A couple of members of my lab and I have been getting very different results when using qiime2 versus phyloseq for calculating weighted unifrac values. It seems that the default parameters used by these tools (qiime diversity core-metrics-phylogenetic versus phyloseq::distance) generate very different weighted unifrac values, even when pre-rarefying the dataset (since qiime2 automatically rarefies). Maybe it's just something with the defaults that's causing the difference, but I can't tell what that is. I've tried phyloseq::Unifrac(weighted=TRUE, normalized=FALSE), but the resulting values are still different from qiime2. Maybe it's how phyloseq deals with the root, but again, I'm not sure why. I've been using rooted phylogenies, so the same root should be used for phyloseq and qiime2. I've attached a compressed Jupyter notebook file showing a reproducible example with the GlobalPatterns dataset from phyloseq.

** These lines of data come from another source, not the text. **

(** Events that tear a handshake down leave the slot refused. *)
Lemma hoare_refuse i p0 db gh ev :
  ev = EV_HANDSHAKE_ERROR \/ ev = EV_ARENA_FAIL ->
  hoare (waiting i p0 db gh) (sm_dispatch i ev) (fun _ => refused i p0).
Proof.
  intros Hev w Hw. pose proof Hw as (Hi & Hs & _ & Hst & _).
  destruct (fires_cleanup (ps_state (peer_at i (w_app w))) ev) eqn:E.
  - unfold sm_dispatch. rewrite dispatch_cleanup by done. unfold refused.
    cbn [fst snd]. rewrite peer_at_retire by done. done.
  - rewrite dispatch_none; [by eapply waiting_refused|]. revert E. unfold fires_cleanup.
    destruct Hev as [->| ->]; by destruct (ps_state (peer_at i (w_app w))).
Qed.

Lemma hoare_hs_fail i p0 db gh what :
  hoare (waiting i p0 db gh) (hs_fail i what) (fun _ => refused i p0).
Proof.
  unfold hs_fail. apply hoare_keep; [apply hoare_waiting_ui|]. intros _.
  eapply hoare_bind; [apply hoare_refuse; by left|]. intros e. by apply hoare_ret.
Qed.

(** Our answer: the handshake goes on or the slot is refused. *)
Lemma hoare_handshake_reply i fd hs p0 db gh :
  hoare (waiting i p0 db gh) (handshake_reply i fd hs)
    (fun r w => match r with Some _ => waiting i p0 db gh w | None => refused i p0 w end).
Proof.
  unfold handshake_reply, peer, app. apply hoare_read. intros ps. apply hoare_read. intros a.
  destruct (hs_build_claim_payload a) as [ce pl].
  assert (forall what, hoare (waiting i p0 db gh) (_ ← hs_fail i what; mret None)
    (fun (r : option noise_handshake) w =>
       match r with Some _ => waiting i p0 db gh w | None => refused i p0 w end)) as Hf.
  { intros what. eapply hoare_bind; [apply hoare_hs_fail|]. intros u. by apply hoare_ret. }
  case_match; [apply Hf|].
  apply hoare_keep; [apply hoare_waiting_lift|]. intros [[err hs'] out].
  apply hoare_keep; [by apply hoare_waiting_upd|]. intros _. case_match; [apply Hf|].
  apply hoare_keep; [apply hoare_waiting_call|]. intros r. case_match; [apply Hf|].
  apply hoare_keep; [by apply hoare_waiting_upd|]. intros _.
  apply hoare_keep; [apply hoare_waiting_now|]. intros now.
  apply hoare_keep; [by apply hoare_waiting_upd|]. intros _. by apply hoare_ret.
Qed.
(* ===== verification/MessagesProofs.v ===== *)
(** * Theorems about sending text: src/stdin_handler.c

    Where a message may be cut, that the pieces sent reach the other side's
    user in order and spell the message, and that a message is queued whole or
    not at all. *)

From S2P Require Import Prelude Primitives Types World Noise NoiseProofs Network NetworkProofs.
From S2P Require Import Database DatabaseProofs StateMachine StateMachineProofs FileTransfer.
From S2P Require Import Messages EventLoop EventLoopProofs LoopProofs.

(** ** Chunks *)

Definition byte_at (msg : bytes) (k : Z) : byte := nth (Z.to_nat k) msg NUL.

Lemma cut_back_spec msg offset n :
  (cut_back msg offset n <= n)%nat /\
  (forall k, (cut_back msg offset n < k <= n)%nat ->
     is_continuation (nth (Z.to_nat offset + k) msg NUL) = true) /\
  (cut_back msg offset n <> O ->
     is_continuation (nth (Z.to_nat offset + cut_back msg offset n) msg NUL) = false).
Proof.
  induction n as [|n IH]; cbn [cut_back]; [split_and!; [done|intros; lia|done]|].
  destruct IH as (H1 & H2 & H3). destruct (is_continuation (nth (Z.to_nat offset + S n) msg NUL)) eqn:E.
  - split_and!; [lia| |done]. intros k Hk.
    destruct (decide (k = S n)) as [->|]; [done|]. apply H2. lia.
  - split_and!; [lia|intros; lia|done].
Qed.

(** A chunk of a message makes progress, fits the buffer and the message, and
    ends where a code point ends; when the message is longer than the limit
    no later cut within the limit would do, and a cut inside a code point
    happens only in a run of 4000 continuation bytes, one byte at a time. *)
Theorem chunk_size_correct msg offset :
  0 <= offset < len msg -> len msg <= SIZE_MAX - CHUNK_LIMIT ->
  let n := nox_next_chunk_size msg offset (len msg) in
  1 <= n <= CHUNK_LIMIT /\ offset + n <= len msg /\
  (offset + n = len msg \/
   is_continuation (byte_at msg (offset + n)) = false \/
   n = 1 /\ forall k, 1 <= k <= CHUNK_LIMIT -> is_continuation (byte_at msg (offset + k)) = true) /\
  (CHUNK_LIMIT < len msg - offset -> forall k, n < k <= CHUNK_LIMIT ->
     is_continuation (byte_at msg (offset + k)) = true).
Proof.
  intros Ho Hm n. unfold n, nox_next_chunk_size, CHUNK_LIMIT, byte_at in *.
  rewrite (proj2 (Z.leb_gt _ _)) by lia. destruct (_ <=? 4000) eqn:E4; [split_and!; intros; lia|].
  rewrite (proj2 (Z.ltb_ge _ _)) by lia.
  destruct (cut_back_spec msg offset (Z.to_nat 4000)) as (H1 & H2 & H3).
  set (c := cut_back msg offset (Z.to_nat 4000)) in *.
  assert (forall k, Z.of_nat c < k <= 4000 ->
    is_continuation (nth (Z.to_nat (offset + k)) msg NUL) = true) as H2'.
  { intros k Hk. rewrite Z2Nat.inj_add by lia. apply H2. lia. }
  destruct (Z.of_nat c =? 0) eqn:E0.
  - split_and!; [lia|lia|lia| |intros; apply H2'; lia].
    right; right. split; [done|]. intros k Hk. apply H2'. lia.
  - split_and!; [lia|lia|lia| |intros; apply H2'; lia].
    right; left. rewrite Z2Nat.inj_add, Nat2Z.id by lia. apply H3. lia.
Qed.
Lemma of_digits_snoc base ds d : of_digits base (ds ++ [d]) = (of_digits base ds * base + d)%Z.
Proof. rewrite of_digits_app. unfold of_digits at 2. simpl. lia. Qed.

Lemma of_digits_bound base ds :
  (0 < base)%Z -> Forall (fun d => 0 <= d < base)%Z ds ->
  (0 <= of_digits base ds < base ^ Z.of_nat (length ds))%Z.
Proof.
  intros B F. induction F as [|d ds Hd F IH]; [unfold of_digits; simpl; lia|].
  rewrite of_digits_cons. simpl length. rewrite Nat2Z.inj_succ, Z.pow_succ_r by lia.
  pose proof (Z.pow_pos_nonneg base (Z.of_nat (length ds)) ltac:(lia) ltac:(lia)). nia.
Qed.

(** Leading zeros do not count; digits dropped at the end are a division. *)
Lemma of_digits_zeros base n ds : of_digits base (replicate n 0%Z ++ ds) = of_digits base ds.
Proof.
  induction n as [|n IH]; [done|]. cbn [replicate]. cbn [app]. by rewrite of_digits_cons, IH.
Qed.

Lemma of_digits_take base n ds :
  (0 < base)%Z -> Forall (fun d => 0 <= d < base)%Z ds -> n <= length ds ->
  of_digits base (take n ds) = (of_digits base ds / base ^ Z.of_nat (length ds - n))%Z.
Proof.
  intros B F L. rewrite <- (take_drop n ds) at 2. rewrite of_digits_app, length_drop.
  apply (Forall_drop _ n) in F. apply of_digits_bound in F; [|done]. rewrite length_drop in F.
  rewrite Z.div_add_l by lia. rewrite Z.div_small by done. lia.
Qed.

Lemma of_digits_inj base a b :
  (0 < base)%Z -> Forall (fun d => 0 <= d < base)%Z a -> Forall (fun d => 0 <= d < base)%Z b ->
  length a = length b -> of_digits base a = of_digits base b -> a = b.
Proof.
  intros B Fa. revert b. induction Fa as [|x a Hx Fa IH]; intros [|y b] Fb L E; try done.
  inversion Fb as [|? ? Hy Fb']; subst. injection L as L. rewrite !of_digits_cons, L in E.
  pose proof (of_digits_bound base a B Fa). pose proof (of_digits_bound base b B Fb').
  rewrite L in *. assert (x = y) by nia. subst y. f_equal. apply IH; [done..|lia].
Qed.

The version of qiime2 is a bit old, but I'm guessing the weighted unifrac algorithm hasn't changed in more recent versions.
I've also attached figure showing histograms of beta-diversity values calculated on GlobalPatterns (rarefied to min of any sample) with qiime diversity core-metrics-phylogenetic versus phyloseq::distance.
I think it would be good to make sure researchers know that they will get very different weighted unifrac values depending if the use the default methods for qiime2 versus phyloseq. Moreover, I'm not sure which method is "correct". From processing my own datasets with both methods, it appears that qiime2 generates much more reasonable values than phyloseq.
Thanks for the notebook, that is wonderful! I haven’t looked too closely yet, but it is it possible that we’re just seeing the result of rarefying twice? Granted I wouldn’t expect weighted unifrac to look that different between different rarefactions, but that’s the most obvious place to look initially.
If we were to take the rarefied table from core-metrics-phylogenetic and use that in phyloseq (skipping phyloseq’s rarefaction), do the distributions line up again?
I’m confused by “rarefying twice”. If the rarefying depth for qiime diversity core-metrics-phylogenetic is set to the same value as the table that’s already rarefied, shouldn’t that essentially be the original counts? Rarefying in qiime2 by default is without replacement, correct?
I apologize, I missed that your notebook wrote out the rarefied table and used that with QIIME 2, you are correct rarefying twice at the same depth doesn't do anything as we rarefy without replacement.
No worries! I’m worried about the differences between phyloseq and qiime2, at least for their defaults. Both methods are used by members of my lab, so they may be getting very different results just because they are using phyloseq versus qiime2
@nick-youngblut, I’m not sure of the source of the difference but thank you for flagging it. Weighted UniFrac is deterministic, and the implementations of UniFrac used by QIIME 2 are validated against the original implementation of UniFrac by Cathy Lozupone from PyCogent (unit tests for the version of UniFrac being used by QIIME 2 by default are here). Has anyone in your team followed up with the phyloseq developers about the difference?